* Dataset entries:
Segment Open
Lemma run_integrals w :
  (mshape (mo_coeff (self w))).2 = length (mo_energy (self w)) →
  length (mo_occ (self w)) = length (mo_energy (self w)) →
  _MP2._integrals_for_hamiltonian occ vir w
  = Some (integrals_of occ vir (self w), w).
Proof.
  intros Hc Hlen. unfold _MP2._integrals_for_hamiltonian.
  rewrite (run_bind _ _ _ _ _ (run_main_block w Hc Hlen)).
  unfold mbind, M_bind, get_self. simpl.
  by rewrite getitem_cols_occ, getitem_cols_vir.
Qed.

Lemma integrals_of_with_mode s value x :
  integrals_of occ vir (with_mode s value x)
  = integrals_of occ vir (with_mode s value None).
Proof.
  unfold integrals_of, main_coeff. simpl.
  by rewrite !(occ_attr _ _ masks (with_mode s value x) (with_mode s value None)),
    !(vir_attr _ _ masks (with_mode s value x) (with_mode s value None)).
Qed.

Lemma run_set_non_dyson w value :
  (mshape (mo_coeff (self w))).2 = length (mo_energy (self w)) →
  length (mo_occ (self w)) = length (mo_energy (self w)) →
  _MP2.set_non_dyson occ vir value w
  = Some (tt, World
      (if decide (value ≠ _non_dyson (self w))
       then with_mode (self w) value
              (Some (integrals_of occ vir (with_mode (self w) value None)))
       else with_mode (self w) value (xija (self w)))
      (heap w)).
Proof.
  intros Hc Hlen. unfold _MP2.set_non_dyson.
  rewrite (run_bind _ _ _ _ _ (run_get_self w)).
  erewrite run_bind; [|reflexivity].
  case_decide; [|done].
  erewrite run_bind; [|by apply run_integrals].
  unfold setattr_xija. simpl. do 3 f_equal.
  unfold with_mode. f_equal. f_equal.
  apply (integrals_of_with_mode _ value (xija (self w))).
Qed.
(** * The chat view controller of static/script.js

    A shallow embedding of the page script: the part of the document the
    script touches is a record, every function of the script is a function
    on that record, and an [async] function is cut at its [await]s into
    one function per segment.  A suspended call is a [task]; the event
    loop is [dispatch] over user events and settlements of awaited
    promises.

    Conventions.
    - JavaScript strings are [string]s holding their UTF-8 encoding.
    - [console.log], [console.error] and [scrollTop] are not modelled:
      nothing in the script reads them back.
    - The backend's JSON is typed as the script uses it: a history is an
      array of [{id, summary, last_modified}], a conversation an array of
      [{role, text}] with role ['user'] or ['model'], a chat reply
      [{response, conversation_id}], an error body [{detail}] with a
      string detail when it has one. *)

From Stdlib Require Import String Ascii List Bool Arith Lia DecimalString.
Import ListNotations.

Local Open Scope string_scope.
Local Open Scope list_scope.

Notation "a +++ b" := (String.append a b) (at level 60, right associativity).

(** ** Strings *)

Definition string_of_bytes (l : list nat) : string :=
  fold_right (fun n s => String (ascii_of_nat n) s) "" l.

(** [`${n}`] for a non-negative integer. *)
Definition template_of_nat (n : nat) : string :=
  NilEmpty.string_of_uint (Nat.to_uint n).

Definition newline : string := string_of_bytes [10].

(** The code points [String.prototype.trim] strips (WhiteSpace and
    LineTerminator of ECMAScript), in UTF-8. *)
Definition whitespace : list string :=
  map string_of_bytes
    ([ [9]; [10]; [11]; [12]; [13]; [32];
       [194; 160];
       [225; 154; 128] ]
     ++ map (fun k => [226; 128; 128 + k]) (seq 0 11)
     ++ [ [226; 128; 168]; [226; 128; 169]; [226; 128; 175];
          [226; 129; 159];
          [227; 128; 128];
          [239; 187; 191] ]).

Fixpoint strip_prefix (t s : string) : option string :=
  match t with
  | EmptyString => Some s
  | String a t' =>
      match s with
      | EmptyString => None
      | String b s' => if Ascii.eqb a b then strip_prefix t' s' else None
      end
  end.

Fixpoint strip_any (tokens : list string) (s : string) : option string :=
  match tokens with
  | [] => None
  | t :: rest =>
      match strip_prefix t s with
      | Some s' => Some s'
      | None => strip_any rest s
      end
  end.

Fixpoint strip_all (fuel : nat) (tokens : list string) (s : string) : string :=
  match fuel with
  | O => s
  | S fuel' =>
      match strip_any tokens s with
      | Some s' => strip_all fuel' tokens s'
      | None => s
      end
  end.

Definition reverse (s : string) : string :=
  string_of_list_ascii (rev (list_ascii_of_string s)).
#[global] Instance longer_preorder : PreOrder longer.
Proof.
  split.
  - intros s. unfold longer. reflexivity.
  - intros s1 s2 s3 H1 H2. unfold longer in *. by etrans.
Qed.

Lemma keeps_run {X A : Type} (obs : state → X) (w : script) (p : prog A) (s : state) :
  keeps obs p → obs (run w p s).2 = obs s.
Proof. intros Hp. by apply (respects_run (same obs)). Qed.


Lemma nonblocking_bind {A B : Type} (m : prog A) (f : A → prog B) :
  nonblocking m → (∀ a, nonblocking (f a)) → nonblocking (m ≫= f).
Proof.
  intros Hm Hf. induction Hm; cbn; try (constructor; auto; fail). apply Hf.
Qed.

Lemma nonblocking_try_except {A : Type} (m : prog A) (h : exn → prog A) :
  nonblocking m → (∀ e, nonblocking (h e)) → nonblocking (try_except m h).
Proof.
  intros Hm Hh. induction Hm; cbn; try (constructor; auto; fail). apply Hh.
Qed.

Lemma nonblocking_try_finally {A : Type} (m : prog A) (fin : prog unit) :
  nonblocking m → nonblocking fin → nonblocking (try_finally m fin).
Proof.
  intros Hm Hfin. unfold try_finally.
  apply nonblocking_bind.
  - apply nonblocking_try_except; [|intros; constructor].
    apply nonblocking_bind; [done|intros; constructor].
  - intros [e|a]; (apply nonblocking_bind; [done|intros; constructor]).
Qed.

Lemma nonblocking_run {A : Type} (w : script) (p : prog A) (s : state) :
  nonblocking p → (run w p s).1 ≠ Blocked.
Proof.
  intros Hp. revert s. induction Hp; intros s; cbn; auto; discriminate.
Qed.

(** ** Counting events *)

Lemma count_ev_app (p : event → bool) (l1 l2 : list event) :
  count_ev p (l1 ++ l2) = (count_ev p l1 + count_ev p l2)%nat.
Proof. induction l1 as [|e l1 IH]; cbn; [done|]. rewrite IH. lia. Qed.

Lemma count_ev_emit (p : event → bool) (ev : event) (s : state) :
  count_ev p (trace (emit ev s)) =
  (count_ev p (trace s) + (if p ev then 1 else 0))%nat.
Proof. cbn. rewrite count_ev_app. cbn. lia. Qed.

Lemma count_ev_emit_quiet (p : event → bool) (ev : event) (s : state) :
  p ev = false → count_ev p (trace (emit ev s)) = count_ev p (trace s).
Proof. intros H. rewrite count_ev_emit, H. lia. Qed.

(** Side conditions of the frame rules: the update leaves the observed
    components alone, or appends to the history. *)
Ltac frame_side :=
  intros;
  lazymatch goal with
  | |- same _ _ _ =>
      unfold same, refresh_calls, attempts, auth_lost_calls;
      rewrite ?count_ev_emit_quiet by reflexivity;
      reflexivity
  | |- longer _ _ =>
      unfold longer; cbn; first [reflexivity | apply prefix_app_r; reflexivity]
  end.

Create HintDb frames.

Ltac frame_by lem :=
  eapply respects_weaken; [|apply lem];
  let H := fresh in unfold same; intros ? ? H; injection H as ?; congruence.

Ltac frame_step :=
  lazymatch goal with
  | |- respects _ (mbind _ _) => apply respects_bind; [|intros ?]
  | |- respects _ (try_except _ _) => apply respects_try_except; [|intros ?]
  | |- respects _ (try_finally _ _) => apply respects_try_finally
  | |- respects _ (mret _) => apply respects_ret
  | |- respects _ (Ret _) => apply respects_ret
  | |- respects _ (Raise _) => apply respects_raise
  | |- respects _ (Read _) => apply respects_read; intros ?
  | |- respects _ (Upd _ _) => apply respects_upd; [frame_side|]
  | |- respects _ (Await _ _) => apply respects_await; [frame_side|frame_side|intros ?]
  | |- respects _ (WaitWhile _ _) => apply respects_wait; [frame_side|]
  | |- respects _ (if ?b then _ else _) => destruct b
  | |- respects _ (match ?x with _ => _ end) => destruct x
  | |- respects _ (modify _) => unfold modify
  | |- respects _ (set_self _) => unfold set_self
  | |- respects _ (log _ _) => unfold log
  | |- respects _ get_self => unfold get_self
  | |- respects _ now => unfold now
  | |- respects _ (getitem _ _) => unfold getitem
  | |- respects _ (alloc _) => unfold alloc
  | |- respects _ (deref _) => unfold deref
  | |- respects _ (assign _ _) => unfold assign
  | |- respects _ (lift _) => unfold lift
  | |- respects _ (parse_date _ _) => unfold parse_date
  | |- respects _ (request _ _ _ _) => unfold request
  | |- respects _ _ => solve [auto with frames]
  end.

Ltac frame := repeat frame_step.

(** A request leaves the client's attributes and the counters alone:
    it only logs, sends and touches header dictionaries. *)
Lemma _do_request_keeps method url headers add json :
  keeps (λ s, (self s, refresh_calls s, attempts s, auth_lost_calls s))
    (_do_request method url headers add json).
Proof. unfold _do_request. frame. Qed.

#[global] Hint Extern 1 (keeps _ (_do_request _ _ _ _ _)) =>
  frame_by _do_request_keeps : frames.

Lemma _do_options_request_keeps (CHROME_USERAGENT : string) :
  keeps (λ s, (self s, refresh_calls s, attempts s, auth_lost_calls s))
    (_do_options_request CHROME_USERAGENT).
Proof. unfold _do_options_request. frame. Qed.

#[global] Hint Extern 1 (keeps _ (_do_options_request _)) =>
  frame_by _do_options_request_keeps : frames.

(** [restore_credentials] writes credentials and headers only. *)
Lemma restore_credentials_keeps (CLUB_APPID : string) data :
  keeps (λ s, (auth_lost_callback (self s), refresh_in_progress (self s), trace s))
    (restore_credentials CLUB_APPID data).
Proof. unfold restore_credentials. frame. Qed.

Lemma _handle_authorization_response_keeps (CLUB_APPID : string) {zone : LocalTime} (parse : string → option Z) j :
  keeps (λ s, (auth_lost_callback (self s), refresh_in_progress (self s), trace s))
    (_handle_authorization_response CLUB_APPID parse j).
Proof.
  unfold _handle_authorization_response. frame.
  apply restore_credentials_keeps.
Qed.

Lemma trace_frame_counts (s s' : state) :
  trace s = trace s' →
  (refresh_calls s, attempts s, auth_lost_calls s) =
  (refresh_calls s', attempts s', auth_lost_calls s').
Proof. unfold refresh_calls, attempts, auth_lost_calls. by intros ->. Qed.

#[global] Hint Extern 1 (keeps _ (_handle_authorization_response _ _ _)) =>
  (eapply respects_weaken; [|apply _handle_authorization_response_keeps];
   let H := fresh in
   unfold same; intros ? ? H; injection H as ? ? H;
   apply trace_frame_counts in H; injection H as ?; congruence) : frames.
Lemma parse_tokens (v : json) : wf_json v → parses v.
Proof.
  induction v as [| b | n | s | items IH | ms IH] using json_induction;
    intros Hwf fuel rest Hfuel;
    (destruct fuel as [|fuel]; [cbn in Hfuel; lia |]).
  - reflexivity.
  - now destruct b.
  - reflexivity.
  - reflexivity.
  - apply wf_json_arr in Hwf.
    assert (Hall : Forall parses items).
    { clear Hfuel. induction IH; inversion Hwf; subst; constructor; auto. }
    destruct items as [|x items]; [reflexivity |].
    cbn [tokens]. rewrite <- app_comm_cons, <- app_assoc. cbn [app].
    cbn [size] in Hfuel.
    pose proof (parse_items_tokens (x :: items) ltac:(congruence) Hall fuel rest
                  ltac:(lia)) as Hp.
    destruct (tokens_head x) as (t & ts & Ht & Hb & _).
    cbn [List.map separated] in *.
    destruct items as [|x2 items]; rewrite Ht in *; cbn [app] in *;
      destruct t; try congruence; cbn [JSON.parse_value]; now rewrite Hp.
  - apply wf_json_obj in Hwf as [Hobj Hwf].
    assert (Hall : Forall (fun m => parses (snd m)) ms).
    { clear Hfuel Hobj. induction IH; inversion Hwf; subst; constructor; auto. }
    destruct ms as [|[k x] ms]; [reflexivity |].
    cbn [tokens]. rewrite <- app_comm_cons, <- app_assoc. cbn [app].
    cbn [size] in Hfuel.
    pose proof (parse_members_tokens ((k, x) :: ms) ltac:(congruence) Hall fuel rest
                  ltac:(lia)) as Hp.
    cbn [List.map separated] in *.
    destruct ms as [|m2 ms]; cbn [app] in *; cbn [JSON.parse_value];
      rewrite Hp; cbn [mbind option_bind]; now rewrite Hobj.
Qed.
Definition simple_escape (c : N) : option N :=
  if is_quote c then Some QUOTE
  else if is_backslash c then Some BACKSLASH
  else if is_char "/" c then Some (chr "/")
  else if is_char "b" c then Some 8%N
  else if is_char "f" c then Some 12%N
  else if is_char "n" c then Some 10%N
  else if is_char "r" c then Some 13%N
  else if is_char "t" c then Some 9%N
  else None.

Definition cons_char (c : N) (r : option (str * str)) : option (str * str) :=
  match r with
  | Some (decoded, rest) => Some (c :: decoded, rest)
  | None => None
  end.

(** [scanstring]: the input starts just after the opening quote; the
    result is the decoded string and the input after the closing quote. *)
Fixpoint scanstring (s : str) : option (str * str) :=
  match s with
  | [] => None
  | c :: s1 =>
      if is_quote c then Some ([], s1)
      else if is_backslash c then
        match s1 with
        | [] => None
        | esc :: s2 =>
            if is_char "u" esc then
              match s2 with
              | h1 :: h2 :: h3 :: h4 :: s3 =>
                  match hex4 h1 h2 h3 h4 with
                  | None => None
                  | Some uni =>
                      match s3 with
                      | b :: u :: s4 =>
                          if is_high_surrogate uni && is_backslash b && is_char "u" u
                          then
                            match s4 with
                            | g1 :: g2 :: g3 :: g4 :: s5 =>
                                match hex4 g1 g2 g3 g4 with
                                | None => None
                                | Some uni2 =>
                                    if is_low_surrogate uni2
                                    then cons_char (join_surrogates uni uni2)
                                                   (scanstring s5)
                                    else cons_char uni (scanstring s3)
                                end
                            | _ => None
                            end
                          else cons_char uni (scanstring s3)
                      | _ => cons_char uni (scanstring s3)
                      end
                  end
              | _ => None
              end
            else
              match simple_escape esc with
              | Some d => cons_char d (scanstring s2)
              | None => None
              end
        end
      else if (c <? 32)%N then None
      else cons_char c (scanstring s1)
  end.

Fixpoint take_digits (s : str) : list N * str :=
  match s with
  | c :: s' =>
      if is_digit c then let (ds, r) := take_digits s' in (c :: ds, r)
      else ([], s)
  | [] => ([], [])
  end.

Definition digits_value (ds : list N) : Z :=
  fold_left (fun acc d => (acc * 10 + Z.of_N (d - 48))%Z) ds 0%Z.

(** The integer part of a number: an optional minus sign, then either a
    single zero or a nonzero digit followed by digits.  Result: sign,
    digits, rest. *)
Definition match_integer (s : str) : option (bool * list N * str) :=
  let (neg, s1) :=
    match s with
    | c :: s' => if is_char "-" c then (true, s') else (false, s)
    | [] => (false, s)
    end in
  match s1 with
  | c :: s2 =>
      if is_char "0" c then Some (neg, [c], s2)
      else if is_digit c then
        let (ds, s3) := take_digits s2 in Some (neg, c :: ds, s3)
      else None
  | [] => None
  end.

(** The optional fraction: a dot followed by at least one digit. *)
Definition match_frac (s : str) : option (list N) * str :=
  match s with
  | dot :: (d :: _) as s1 =>
      if is_char "." dot && is_digit d
      then let (fs, r) := take_digits s1 in (Some fs, r)
      else (None, s)
  | _ => (None, s)
  end.

(** The optional exponent: e or E, an optional sign, at least one digit. *)
Definition match_exp (s : str) : option Z * str :=
  match s with
  | e :: s1 =>
      if is_char "e" e || is_char "E" e then
        let (neg, s2) :=
          match s1 with
          | c :: s' =>
              if is_char "-" c then (true, s')
              else if is_char "+" c then (false, s')
              else (false, s1)
          | [] => (false, s1)
          end in
        match s2 with
        | d :: _ =>
            if is_digit d then
              let (es, r) := take_digits s2 in
              (Some (if neg then (- digits_value es)%Z else digits_value es), r)
            else (None, s)
        | [] => (None, s)
        end
      else (None, s)
  | [] => (None, s)
  end.

Definition signed (neg : bool) (z : Z) : Z := if neg then (- z)%Z else z.

(** A number at the head of the input: [int] unless a fraction or an
    exponent is present.  The conversion of an integer literal counts its
    digits, the sign apart; that of a float does not. *)
Definition match_number (s : str) : option (result value * str) :=
  match match_integer s with
  | None => None
  | Some (neg, ds, s1) =>
      let (frac, s2) := match_frac s1 in
      let (exp, s3) := match_exp s2 in
      match frac, exp with
      | None, None =>
          Some (if exceeds_digit_limit (List.length ds)
                then Raise ValueError
                else Ok (VInt (signed neg (digits_value ds))), s3)
      | _, _ =>
          let fs := match frac with Some fs => fs | None => [] end in
          let e := match exp with Some e => e | None => 0%Z end in
          Some (Ok (VFloat (FDec (signed neg (digits_value (ds ++ fs)))
                                 (e - Z.of_nat (List.length fs)))), s3)
      end
  end.

Definition literal {A : Type} (lit : string) (v : A) (s : str) : option (A * str) :=
  match strip_prefix (py lit) s with
  | Some rest => Some (v, rest)
  | None => None
  end.

Definition first_some {A : Type} (a b : option A) : option A :=
  match a with Some _ => a | None => b end.

(** The scalar cases of [scan_once]: constants, then numbers. *)
Definition scan_scalar (s : str) : scan value :=
  match
    first_some (literal "null" VNone s)
   (first_some (literal "true" (VBool true) s)
   (first_some (literal "false" (VBool false) s)
   (first_some (literal "NaN" (VFloat FNaN) s)
   (first_some (literal "Infinity" (VFloat (FInf false)) s)
               (literal "-Infinity" (VFloat (FInf true)) s)))))
  with
  | Some (v, rest) => Val v rest
  | None =>
      match match_number s with
      | Some (Ok v, rest) => Val v rest
      | Some (Raise e, _) => Raised e
      | None => Bad
      end
  end.
(** ** Reading JSON back

    A reader for the JSON grammar without fractions and exponents, as
    [json.loads] reads it: white space between tokens, the two-character
    escapes, [\uXXXX] escapes with surrogate pairs joined, no control
    character inside a string, no leading zero in a number. *)

Definition is_ws (c : N) : bool := (c =? 32) || (c =? 9) || (c =? 10) || (c =? 13).

Definition skip_ws (s : str) : str := lstrip_by is_ws s.



(** The character a two-character escape stands for. *)
Definition unescape (e : N) : option N :=
  if e =? 34 then Some 34
  else if e =? 92 then Some 92
  else if e =? 47 then Some 47
  else if e =? 98 then Some 8
  else if e =? 102 then Some 12
  else if e =? 110 then Some 10
  else if e =? 114 then Some 13
  else if e =? 116 then Some 9
  else None.

Definition is_high (u : N) : bool := in_range 0xD800 0xDBFF u.
Definition is_low (u : N) : bool := in_range 0xDC00 0xDFFF u.




Definition digit_cons (c : N) (u : Decimal.uint) : Decimal.uint :=
  if c =? 48 then Decimal.D0 u
  else if c =? 49 then Decimal.D1 u
  else if c =? 50 then Decimal.D2 u
  else if c =? 51 then Decimal.D3 u
  else if c =? 52 then Decimal.D4 u
  else if c =? 53 then Decimal.D5 u
  else if c =? 54 then Decimal.D6 u
  else if c =? 55 then Decimal.D7 u
  else if c =? 56 then Decimal.D8 u
  else Decimal.D9 u.

Definition ascii_digit (c : N) : bool := in_range 48 57 c.

Fixpoint read_digits (s : str) : Decimal.uint * str :=
  match s with
  | [] => (Decimal.Nil, [])
  | c :: r =>
    if ascii_digit c
    then let (u, r') := read_digits r in (digit_cons c u, r')
    else (Decimal.Nil, s)
  end.

(** A non-negative integer: a lone zero, or digits that start with a digit
    other than zero; a fraction or an exponent after it is not read. *)
Definition read_nat (s : str) : option (N * str) :=
  match s with
  | [] => None
  | c :: r =>
    let after (x : N * str) :=
      match snd x with
      | d :: _ => if (d =? 46) || (d =? 101) || (d =? 69) then None else Some x
      | [] => Some x
      end in
    if c =? 48 then after (0, r)
    else if ascii_digit c
         then let (u, r') := read_digits s in after (N.of_uint u, r')
         else None
  end.







(** A document without floats (their text is not modelled). *)
Fixpoint float_free (v : JSON) : bool :=
  match v with
  | JFloat _ => false
  | JList l => forallb float_free l
  | JDict kv => forallb (fun p => match p with (_, x) => float_free x end) kv
  | _ => true
  end.


(** ** The life of a playlist object

    A playlist comes into being by [FreeTubePlaylist.new] and is then only
    changed by [add_video]; in between, the program does other work, which
    can read the clock any number of times.  [Lifetime env created pl s]:
    [pl] was created at time [created] and has reached state [s]. *)

Inductive Lifetime (env : Env) (created : Z) : FreeTubePlaylist -> State -> Prop :=
| life_new name descr s pl s' :
    new env name descr s = (Ok pl, s') ->
    created = createdAt pl ->
    Lifetime env created pl s'
| life_add_video pl s v pl' s' :
    Lifetime env created pl s ->
    add_video env pl v s = (Ok pl', s') ->
    Lifetime env created pl' s'
| life_other_work pl s s' :
    Lifetime env created pl s ->
    (clock_reads s <= clock_reads s')%nat ->
    Lifetime env created pl s'.

(** A clock that never runs backwards. *)
Definition non_decreasing (clock : nat -> Z) : Prop :=
  forall i j, (i <= j)%nat -> (clock i <= clock j)%Z.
Segment Closed
* DESCRIPTION OF THE TASK: Your task is to retype the entries verbatim, starting with the line that holds "(log _ _) => unfold log" and stopping after the line that holds "Lemma _do_options_request_keeps (CHROME_USERAGENT".

* YOUR SOLUTION:
  | |- respects _ (log _ _) => unfold log
  | |- respects _ get_self => unfold get_self
  | |- respects _ now => unfold now
  | |- respects _ (getitem _ _) => unfold getitem
  | |- respects _ (alloc _) => unfold alloc
  | |- respects _ (deref _) => unfold deref
  | |- respects _ (assign _ _) => unfold assign
  | |- respects _ (lift _) => unfold lift
  | |- respects _ (parse_date _ _) => unfold parse_date
  | |- respects _ (request _ _ _ _) => unfold request
  | |- respects _ _ => solve [auto with frames]
  end.

Ltac frame := repeat frame_step.

(** A request leaves the client's attributes and the counters alone:
    it only logs, sends and touches header dictionaries. *)
Lemma _do_request_keeps method url headers add json :
  keeps (λ s, (self s, refresh_calls s, attempts s, auth_lost_calls s))
    (_do_request method url headers add json).
Proof. unfold _do_request. frame. Qed.

#[global] Hint Extern 1 (keeps _ (_do_request _ _ _ _ _)) =>
  frame_by _do_request_keeps : frames.

Lemma _do_options_request_keeps (CHROME_USERAGENT : string) :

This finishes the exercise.